Cette destruction des entreprises nationales a entrainé une augmentation exponentielle du taux de chômage qui atteint aujourd’hui 30%i . Et d’après Edmond Comlan Amoussou directeur général de l’Agence nationale pour l’emploi (ANPE), sur les 60.000 nouveaux arrivant chaque année sur le marché de l’emploi, l’ANPE n’arrive à trouver du travail que pour 2000 personnes !

Répartition inégale de la richesse
A ce problème de pillage de la richesse du Togo par les multinationales, s’ajoute celui de l’inégale répartition du peu qui reste. D’après le Président de la République Faure Gnassimgbé lui-même, au Togo, une infime minorité s’accapare les richesses du pays. Ce constat fait, on se serait attendu à une vaste opération de redistribution de cette richesse au profit de tous. On n’aurait cru qu’il allait lancer une opération mains propres afin de faire rendre gorge aux goinfres et autres kleptomanes qui détournent sans vergogne les richesse du pays. Mais hélas, la sortie du Président est restée lettre morte. Il n’a fait que verser des larmes de crocodile sur le sort de ces concitoyens. Et pour détourner l’attention des problèmes brulants de l’heure, il procède à une fuite en avant en se cachant derrière une politique de pseudo grands travaux qu’il aurait initié. Mais là encore, les marchés de ces travaux de construction et rénovation des routes ont été attribué à de grandes entreprises privées qui ne se font pas prier pour surfacturer chaque kilomètre de bitume. Pire, ces travaux sont financés par des prêts contractés auprès de banques privés pratiquant des taux d’intérêts astronomiques de 10 à 15 % ! Même Nicolas Berlanga-Martinez, le représentant d’une instance aussi véreuse que l’Union Européenne en est arrivé à s’inquiéter du taux d’endettement du pays.
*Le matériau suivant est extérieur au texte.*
(** The parts of a header and where they are. *)
Lemma write_header_parts data meta infos :
  file_has data 0 (write_header meta infos) ->
  file_has data 0 kMagic /\ file_has data 4 (le_bytes 4 3) /\ file_has data 8 (le_bytes 8 (size_Z infos)) /\
  file_has data 16 (le_bytes 8 (size_Z meta)) /\ file_has data 24 (concat (map write_entry meta)) /\
  file_has data (24 + size_Z (concat (map write_entry meta))) (concat (map write_info infos)).
Proof.
  intros [H0 H]%has_app. change (0 + size_Z kMagic) with 4 in H. apply has_app in H as [H4 H].
  change (4 + size_Z (le_bytes 4 3)) with 8 in H. apply has_app in H as [H8 H]. apply has_app in H as [H16 H].
  assert (forall z, size_Z (le_bytes 8 z) = 8) as L8 by (intros z; unfold size_Z; by rewrite length_le_bytes).
  rewrite L8 in H16, H. rewrite L8 in H. apply has_app in H as [H24 H]. by split_and!.
Qed.

Lemma load_has data n o w : file_has data o w -> size_Z w = n -> load_bytes data n o = Parsed w o.
Proof.
  intros [(Ho & Hn & Hs) E] <-. unfold load_bytes, Gguf.size.
  rewrite (proj2 (Z.leb_le 0 o)), (proj2 (Z.leb_le 0 _)), (proj2 (Z.leb_le _ (size_Z data))) by lia.
  simpl. by rewrite E.
Qed.
(* ===== verification/GgufLoad.v ===== *)
(** * Loading from a GGUF file: [checkpoint/gguf/config_loader.cpp],
    [tokenizer/gguf_tokenizer.cpp]

    [None] is an exception: [as_string] of a value that is not a string. *)

From Stdlib Require Import ZArith Lia SpecFloat.
From stdpp Require Import prelude strings gmap fin_maps.
From S2P Require Import Prelude Base Bytes Config Device Json Gguf Tokenizer.

(** ** The tokenizer *)

Definition as_strings (l : list GGUFMetadataValue) : option (list bytes) := mapM gguf_as_string l.

(** The loop over the token types. *)
Fixpoint token_types_of (l : list GGUFMetadataValue) : Result (list Z) :=
  match l with
  | [] => Value []
  | v :: l =>
      match as_i64 v with
      | None => Unexpected ModelLoadFailed
      | Some id => TRY types := token_types_of l;; Value (i32 id :: types)
      end
  end.

(** An optional token id; [absent] when the key is missing. *)
Definition token_id (key : string) (r : GGUFReader) (absent : Result Z) : Result Z :=
  match metadata (lit key) r with
  | None => absent
  | Some v => match as_u64 v with None => Unexpected ModelLoadFailed | Some id => Value (i32 id) end
  end.

(** An array that may be missing or of another type. *)
Definition array_of (key : string) (r : GGUFReader) : list GGUFMetadataValue :=
  default [] (metadata (lit key) r ≫= gguf_as_array).

Definition create_tokenizer_from_gguf (r : GGUFReader) : option (Result ByteLevelBpeTokenizer) :=
  match metadata (lit "tokenizer.ggml.tokens") r ≫= gguf_as_array with
  | None => Some (Unexpected ModelLoadFailed)
  | Some tokens_arr =>
      tokens ← as_strings tokens_arr;
      merges ← as_strings (array_of "tokenizer.ggml.merges" r);
      Some (TRY token_types := token_types_of (array_of "tokenizer.ggml.token_type" r);;
            TRY eos := token_id "tokenizer.ggml.eos_token_id" r (Value (-1));;
            TRY pad := token_id "tokenizer.ggml.padding_token_id" r
                         (token_id "tokenizer.ggml.pad_token_id" r (Value (-1)));;
            load_from_vocab_and_merges tokens merges token_types eos pad new_tokenizer)
  end.

(** ** The model configuration *)

Definition metadata_u64 (r : GGUFReader) (key : string) : option Z := v ← metadata (lit key) r; as_u64 v.
Definition metadata_f32 (r : GGUFReader) (key : string) : option float32 := v ← metadata (lit key) r; as_f32 v.
Definition metadata_int (r : GGUFReader) (key : string) : option Z :=
  v ← metadata_u64 r key; if INT_MAX <? v then None else Some v.

Definition get_int (r : GGUFReader) (key : string) : Result Z :=
  match metadata_int r key with None => Unexpected ModelConfigInvalid | Some v => Value v end.
Definition get_f32 (r : GGUFReader) (key : string) : Result float32 :=
  match metadata_f32 r key with None => Unexpected ModelConfigInvalid | Some v => Value v end.

(** The decoder layers: the main ones, then the predictor layers. *)
Definition main_layer (interval i : Z) : LayerType :=
  if (0 <? interval) && (Z.rem i interval =? interval - 1) then FullAttention else GatedDeltaNet.
Definition gguf_layer_types (n_layers interval nextn : Z) : list LayerType :=
  (main_layer interval <$> seqZ 0 n_layers) ++ repeat MtpPredictor (Z.to_nat nextn).

(** The cross-check with the embedded tokenizer. *)
Definition tokens_match (r : GGUFReader) (vocab_size : Z) : bool :=
  match metadata (lit "tokenizer.ggml.tokens") r ≫= gguf_as_array with
  | Some arr => i32 (size_Z arr) =? vocab_size
  | None => true
  end.

(** [GgufConfigLoader::load] after the architecture check. *)
Definition load_fields (r : GGUFReader) : Result ModelConfig :=
  TRY block_count := get_int r "qwen35.block_count";;
  TRY embedding_length := get_int r "qwen35.embedding_length";;
  TRY feed_forward_length := get_int r "qwen35.feed_forward_length";;
  TRY head_count := get_int r "qwen35.attention.head_count";;
  TRY head_count_kv := get_int r "qwen35.attention.head_count_kv";;
  TRY key_length := get_int r "qwen35.attention.key_length";;
  TRY context_length := get_int r "qwen35.context_length";;
  TRY full_attention_interval := get_int r "qwen35.full_attention_interval";;
  TRY nextn_predict_layers := get_int r "qwen35.nextn_predict_layers";;
  let n_layers := block_count - nextn_predict_layers in
  if n_layers <=? 0 then Unexpected ModelConfigInvalid
  else
    TRY ssm_conv := get_int r "qwen35.ssm.conv_kernel";;
    TRY ssm_state := get_int r "qwen35.ssm.state_size";;
    TRY ssm_group := get_int r "qwen35.ssm.group_count";;
    TRY ssm_rank := get_int r "qwen35.ssm.time_step_rank";;
    TRY ssm_inner := get_int r "qwen35.ssm.inner_size";;
    TRY freq := get_f32 r "qwen35.rope.freq_base";;
    TRY rope_dim := get_int r "qwen35.rope.dimension_count";;
    TRY eps := get_f32 r "qwen35.attention.layer_norm_rms_epsilon";;
    match find_tensor (lit "token_embd.weight") r ≫= fun info => last (ti_dims info) with
    | None => Unexpected ModelLoadFailed
    | Some dim =>
        let vocab_size := i32 dim in
        if negb (tokens_match r vocab_size) then Unexpected ModelConfigInvalid
        else
          let cfg := mkModelConfig Qwen3_5 n_layers head_count head_count_kv embedding_length key_length rope_dim
                       feed_forward_length vocab_size context_length freq eps full_attention_interval
                       nextn_predict_layers ssm_conv ssm_state ssm_group ssm_rank ssm_inner
                       (gguf_layer_types n_layers full_attention_interval nextn_predict_layers) in
          TRY _ := validate_model cfg;; Value cfg
    end.

Definition load_gguf_config (r : GGUFReader) : option (Result ModelConfig) :=
  match metadata (lit "general.architecture") r with
  | None => Some (Unexpected ModelUnsupportedArch)
  | Some arch =>
      name ← gguf_as_string arch;
      Some (if bool_decide (name = lit "qwen35") then load_fields r else Unexpected ModelUnsupportedArch)
  end.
Dans un interview accordé au journaux de la place, il s’est dit préoccupé « que les choix de financement de la politique expansionniste de dépenses publiques ne ramènent pas le Togo vers une situation de surendettement et que les ambitions légitimes du gouvernement en termes de développement se transforment en une lourde hypothèque que les générations futures devront payer ». Il est vrai que ce monsieur aurait préféré que le pays s’endette auprès de l’UE en lieu et place des banques privées...
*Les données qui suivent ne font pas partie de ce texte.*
Record http_ok (s : HttpServer) : Prop := mk_http_ok {
  ho_pre : http_pre s;
  ho_finish : accept_loop_done_ s = true -> active_conns_ s = ∅ -> shutdown_done_sent_ s = true;
}.

Lemma try_finish_ok s : http_pre s -> http_ok (try_finish_shutdown s).
Proof.
  intros Hp. unfold try_finish_shutdown. destruct (shutdown_done_sent_ s) eqn:Ed; [by split|].
  destruct (_ && _) eqn:Ec.
  - bprop. destruct (hp_loop_done s Hp) as [Hr _]; [done|]. rewrite Hr. split; [|done].
    destruct Hp as [P1 P2 P3 P4 Pc P5 P6 P7 P8 P9]. rewrite Ed in P1. constructor; simpl; naive_solver congruence.
  - split; [done|]. intros Hl Ha. exfalso. rewrite Hl in Ec. rewrite (bool_decide_eq_true_2 _ Ha) in Ec.
    destruct (http_running s) eqn:Er; [|done]. destruct (hp_running s Hp Er), (hp_loop_done s Hp Hl). congruence.
Qed.

Lemma accept_again_ok s :
  http_pre s -> accept_state s <> NotAccepting -> shutdown_done_sent_ s = false -> accept_loop_done_ s = false ->
  http_ok (accept_again s).
Proof.
  intros Hp Ha Hd Hl. unfold accept_again. destruct (http_running s) eqn:Er.
  - destruct Hp as [P1 P2 P3 P4 Pc P5 P6 P7 P8 P9]. destruct (P5 Er) as [Hq _].
    split; [constructor; simpl|]; naive_solver congruence.
  - apply try_finish_ok. destruct Hp as [P1 P2 P3 P4 Pc P5 P6 P7 P8 P9]. destruct (P6 Ha) as [?|Hq]; [congruence|].
    constructor; simpl; naive_solver congruence.
Qed.

Lemma http_step_ok s ev s' : http_ok s -> http_step ev s = Some s' -> http_ok s'.
Proof.
  intros [Hp Hf] Hs. pose proof Hp as [P1 P2 P3 P4 Pc P5 P6 P7 P8 P9].
  assert (forall st, accept_state s = st -> st = Accepting \/ st = Retrying ->
    accept_loop_done_ s = false /\ shutdown_done_sent_ s = false) as Hopen.
  { intros st E Hst. assert (accept_loop_done_ s = false) as Hl.
    { destruct (accept_loop_done_ s); [|done]. destruct (P3 eq_refl) as [_ [?|?]], Hst; congruence. }
    split; [done|]. destruct (shutdown_done_sent_ s); [|done]. destruct (P2 eq_refl) as (_ & ? & _). congruence. }
  destruct ev; cbn [http_step] in Hs.
  - destruct (accept_state s) eqn:Ea; try done. destruct (http_running s || shutdown_requested s) eqn:E; [done|]. bprop.
    destruct bound; injection Hs as <-; [|done].
    split; [constructor; simpl|]; naive_solver congruence.
  - destruct (accept_state s) eqn:Ea; try done. case_bool_decide; [done|]. injection Hs as <-.
    destruct (Hopen _ eq_refl ltac:(by left)) as [Hl Hd].
    apply accept_again_ok; [|simpl; congruence..]. constructor; simpl; first [by apply union_mono_l|naive_solver congruence].
  - destruct (accept_state s) eqn:Ea; try done. injection Hs as <-. destruct (Hopen _ eq_refl ltac:(by left)) as [Hl Hd].
    destruct (http_running s) eqn:Er; [|apply accept_again_ok; congruence].
    split; [constructor; simpl|]; naive_solver congruence.
  - destruct (accept_state s) eqn:Ea; try done. injection Hs as <-. destruct (Hopen _ eq_refl ltac:(by right)) as [Hl Hd].
    apply accept_again_ok; congruence.
  - case_bool_decide as Hc; [|done]. injection Hs as <-. apply try_finish_ok. apply Pc in Hc.
    assert (shutdown_done_sent_ s = false) as Hd.
    { destruct (shutdown_done_sent_ s); [|done]. destruct (P2 eq_refl) as (_ & _ & He). rewrite He in Hc. set_solver. }
    constructor; simpl; try done; [congruence|set_solver|]. intros Hna. rewrite (P7 Hna). set_solver.
  - case_bool_decide as Hc; [|done]. injection Hs as <-. split; [constructor; simpl; try done|done]. set_solver.
  - injection Hs as <-. unfold shutdown_async. destruct (shutdown_requested s) eqn:Er; [done|]. split; [constructor; simpl|]; naive_solver congruence.
  - destruct (shutdown_posted s) as [was|] eqn:Ep; [|done]. injection Hs as <-. apply try_finish_ok.
    destruct (P8 was eq_refl) as [Hr Hw]. destruct was.
    + assert (accept_state s <> NotAccepting) as Hn by by apply Hw. by constructor.
    + assert (accept_state s = NotAccepting) as Hn.
      { destruct (accept_state s); [done|..]; exfalso; enough (false = true) by done; by apply Hw. }
      constructor; simpl; try done; [|by split; [|left]]. intros Hd. by destruct (P2 Hd) as (? & ? & ?).
Qed.

Lemma http_reachable_ok s : http_reachable s -> http_ok s.
Proof.
  induction 1 as [|s ev s' _ IH Hs]; [|by eapply http_step_ok].
  split; [constructor; simpl; naive_solver|done].
Qed.

(** The events of a list, one after the other. *)
Definition http_run (s : HttpServer) (evs : list HttpEvent) : option HttpServer :=
  foldl (fun s ev => s ← s; http_step ev s) (Some s) evs.

Lemma http_run_cons s ev evs : http_run s (ev :: evs) = s' ← http_step ev s; http_run s' evs.
Proof.
  unfold http_run. simpl. destruct (http_step ev s) as [s1|]; simpl; [done|]. induction evs; simpl; [done|by apply IHevs].
Qed.

Lemma http_run_reachable s evs s' : http_reachable s -> http_run s evs = Some s' -> http_reachable s'.
Proof.
  revert s. induction evs as [|ev evs IH]; intros s H0; [by intros [= <-]|]. rewrite http_run_cons.
  destruct (http_step ev s) as [s1|] eqn:E; [|done]. apply IH. by eapply http_next.
Qed.

(** The coroutine of [conn] has ended and the connection is still there. *)
Definition abandoned (conn : Z) (s : HttpServer) : Prop := conn ∈ active_conns_ s /\ conn ∉ running_conns s.

Lemma try_finish_conns s :
  active_conns_ (try_finish_shutdown s) = active_conns_ s /\ running_conns (try_finish_shutdown s) = running_conns s.
Proof. unfold try_finish_shutdown. by repeat case_match. Qed.

Lemma accept_again_conns s :
  active_conns_ (accept_again s) = active_conns_ s /\ running_conns (accept_again s) = running_conns s.
Proof. unfold accept_again. destruct (http_running s); [done|]. exact (try_finish_conns (set_accept false AcceptEnded true s)). Qed.

Lemma http_step_abandoned conn s ev s' : abandoned conn s -> http_step ev s = Some s' -> abandoned conn s'.
Proof.
  unfold abandoned. intros [Ha Hr] Hs. destruct ev; cbn [http_step] in Hs.
  - repeat case_match; by simplify_eq.
  - destruct (accept_state s); try done. case_bool_decide as Hc; [done|]. injection Hs as <-.
    destruct (accept_again_conns (set_conns ({[conn0]} ∪ active_conns_ s) ({[conn0]} ∪ running_conns s) s)) as [-> ->].
    simpl. set_solver.
  - destruct (accept_state s); try done. injection Hs as <-. destruct (http_running s); [done|].
    by destruct (accept_again_conns s) as [-> ->].
  - destruct (accept_state s); try done. injection Hs as <-. by destruct (accept_again_conns s) as [-> ->].
  - case_bool_decide; [|done]. injection Hs as <-. unfold connection_done.
    destruct (try_finish_conns (set_conns (active_conns_ s ∖ {[conn0]}) (running_conns s ∖ {[conn0]}) s)) as [-> ->].
    simpl. set_solver.
  - case_bool_decide; [|done]. injection Hs as <-. simpl. set_solver.
  - injection Hs as <-. unfold shutdown_async. by destruct (shutdown_requested s).
  - destruct (shutdown_posted s) as [was|]; [|done]. injection Hs as <-. unfold shutdown_handler. cbv zeta.
    match goal with |- context [try_finish_shutdown ?x] => destruct (try_finish_conns x) as [-> ->] end. by destruct was.
Qed.

Lemma http_run_abandoned conn s evs s' : abandoned conn s -> http_run s evs = Some s' -> abandoned conn s'.
Proof.
  revert s. induction evs as [|ev evs IH]; intros s H0; [by intros [= <-]|]. rewrite http_run_cons.
  destruct (http_step ev s) as [s1|] eqn:E; [|done]. apply IH. by eapply http_step_abandoned.
Qed.

Lemma abandoned_unfulfilled conn s : http_reachable s -> abandoned conn s -> future_set s = 0%nat.
Proof.
  intros [Hp _]%http_reachable_ok [Ha _]. rewrite (hp_set s Hp). destruct (shutdown_done_sent_ s) eqn:Ed; [|done].
  destruct (hp_done s Hp Ed) as (_ & _ & He). rewrite He in Ha. set_solver.
Qed.

(** ** The claims *)

(** C34: A shutdown fulfils its future at most once; when it is fulfilled the accept loop
    has ended and no connection is open or can be accepted; every completion of the
    accept loop after the request ends the loop, and once it has ended the future is
    fulfilled exactly when no connection is left, in whatever order they end.  A
    connection is taken away when its handler returns: one whose coroutine was ended by
    an exception is never taken away, and the shutdown then never completes. *)
Theorem http_shutdown_completes_once s :
  http_reachable s ->
  (future_set s <= 1)%nat /\
  (future_set s = 1%nat -> shutdown_requested s = true /\ http_running s = false /\ active_conns_ s = ∅ /\
    forall conn, http_step (HttpAccepted conn) s = None) /\
  (forall ev s', shutdown_requested s = true -> http_step ev s = Some s' ->
    match ev with HttpAccepted _ | HttpAcceptFailed | HttpRetry => accept_state s' = AcceptEnded | _ => True end) /\
  (accept_loop_done_ s = true -> future_set s = 1%nat <-> active_conns_ s = ∅) /\
  (forall conn, conn ∈ active_conns_ s -> conn ∉ running_conns s ->
    forall evs s', http_run s evs = Some s' -> conn ∈ active_conns_ s' /\ future_set s' = 0%nat).
Proof.
  intros Hreach. destruct (http_reachable_ok s Hreach) as [[P1 P2 P3 P4 Pc P5 P6 P7 P8 P9] Hf]. split_and!.
  - rewrite P1. destruct (shutdown_done_sent_ s); lia.
  - intros E. rewrite P1 in E. destruct (shutdown_done_sent_ s); [|done]. destruct (P2 eq_refl) as (Hr & Hl & Ha).
    split_and!; [done| |done|].
    + destruct (http_running s); [|done]. destruct (P5 eq_refl). congruence.
    + intros conn. cbn [http_step]. by destruct (P3 Hl) as [_ [-> | ->]].
  - intros ev s' Hr Hs.
    assert (http_running s = false) as Hrun by (destruct (http_running s); [destruct (P5 eq_refl); congruence|done]).
    destruct ev; try done; cbn [http_step] in Hs; destruct (accept_state s); try done.
    + case_bool_decide; [done|]. injection Hs as <-. unfold accept_again. simpl. rewrite Hrun.
      unfold try_finish_shutdown. simpl. repeat case_match; done.
    + rewrite Hrun in Hs. injection Hs as <-. unfold accept_again. rewrite Hrun.
      unfold try_finish_shutdown. simpl. repeat case_match; done.
    + injection Hs as <-. unfold accept_again. rewrite Hrun.
      unfold try_finish_shutdown. simpl. repeat case_match; done.
  - intros Hl. split; [|intros Ha; by rewrite P1, (Hf Hl Ha)]. rewrite P1.
    destruct (shutdown_done_sent_ s) eqn:Ed; [|done]. intros _. by destruct (P2 eq_refl) as (_ & _ & ?).
  - intros conn Ha Hr evs s' Hs. assert (abandoned conn s') as Hab by by eapply http_run_abandoned.
    split; [apply Hab|]. apply (abandoned_unfulfilled conn); [by eapply http_run_reachable|done].
Qed.

(** C33: A chat answers with an error response and submits nothing, or submits exactly
    one request, with tokens, limits in range and the greedy sampling that the model
    runner supports.  Its frames are then those of the results in order, up to the first
    turn that ends the coroutine, and it ends in one of four ways: it cancels the request
    because the channel failed, because the header could not be written or because a
    frame could not be; its last frame was written; or an exception leaves it, without a
    cancellation and without a last frame, which happens only at a token whose text by
    itself is not valid UTF-8. *)
Theorem http_chats_supported `{JsonDumpLaws} tokenizer body number channel headers_written turns actions ended :
  handle_chat tokenizer body number channel headers_written turns = Some (actions, ended) ->
  (exists response, actions = [Write response] /\ ended = Returned /\ (response = kBadRequest \/ response = kInternalError)) \/
  exists r rest,
    let request_id := ("req-" +:+ pretty.pretty number)%string in
    parse_chat_request tokenizer body = Some (Value r) /\ chat_supported tokenizer r /\
    actions = Submit (mkSchedulerRequest request_id (pr_prompt_tokens r) (pr_sampling r) (pr_max_context_len r) channel)
                :: Write chat_headers :: rest /\
    if headers_written then chat_ends tokenizer request_id turns rest ended
    else rest = [CancelRequest request_id] /\ ended = Returned.
Proof.
  unfold handle_chat. destruct (parse_chat_request tokenizer body) as [[r|e]|] eqn:Ep; [| |done]; cbn [mbind option_bind].
  - intros Hh. right. pose proof (parse_chat_spec tokenizer body r Ep) as Hr. destruct headers_written; cbn [negb] in Hh.
    + destruct (chat_loop _ _ _) as [[acts e]|] eqn:El; [|done]. cbn [mbind option_bind] in Hh. injection Hh as <- <-.
      apply (chat_loop_ends tokenizer _ _ _ _ (request_id_ascii number)) in El. eexists r, _. by split_and!.
    + injection Hh as <- <-. eexists r, _. by split_and!.
  - intros [= <- <-]. left. eexists. split_and!; [done|done|]. case_bool_decide; auto.
Qed.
Quelle solution pour le Togo ?
L’ampleur du problème de la pauvreté au Togo est telle qu’aucune solution ne pourrait être trouvé sans des mesures radicales et courageuses. Bien qu’aucun acteur politique de premier plan n’ose l’envisager, le Togo ne pourra faire l’économie d’une politique de renationalisation sans indemnisation de ses principales entreprises. De l’Algérie (qui a adopté la loi dite de 51%) au Venezuela en passant par la Chine ou l’Equateur, l’Etat a été obligé de reprendre en main l’économie pour la mettre au service du peuple. Le chemin inverse emprunté par le Togo qui vient de nommer M. Gapéri, un fonctionnaire du FMI à la tête des deux principales régies financières du pays (impôts et douanes) est sans issue et condamné à l’échec.

Gbati ZOUMARO
Coordinateur CRI-TD
ROTTEDAM (PAYS-BAS)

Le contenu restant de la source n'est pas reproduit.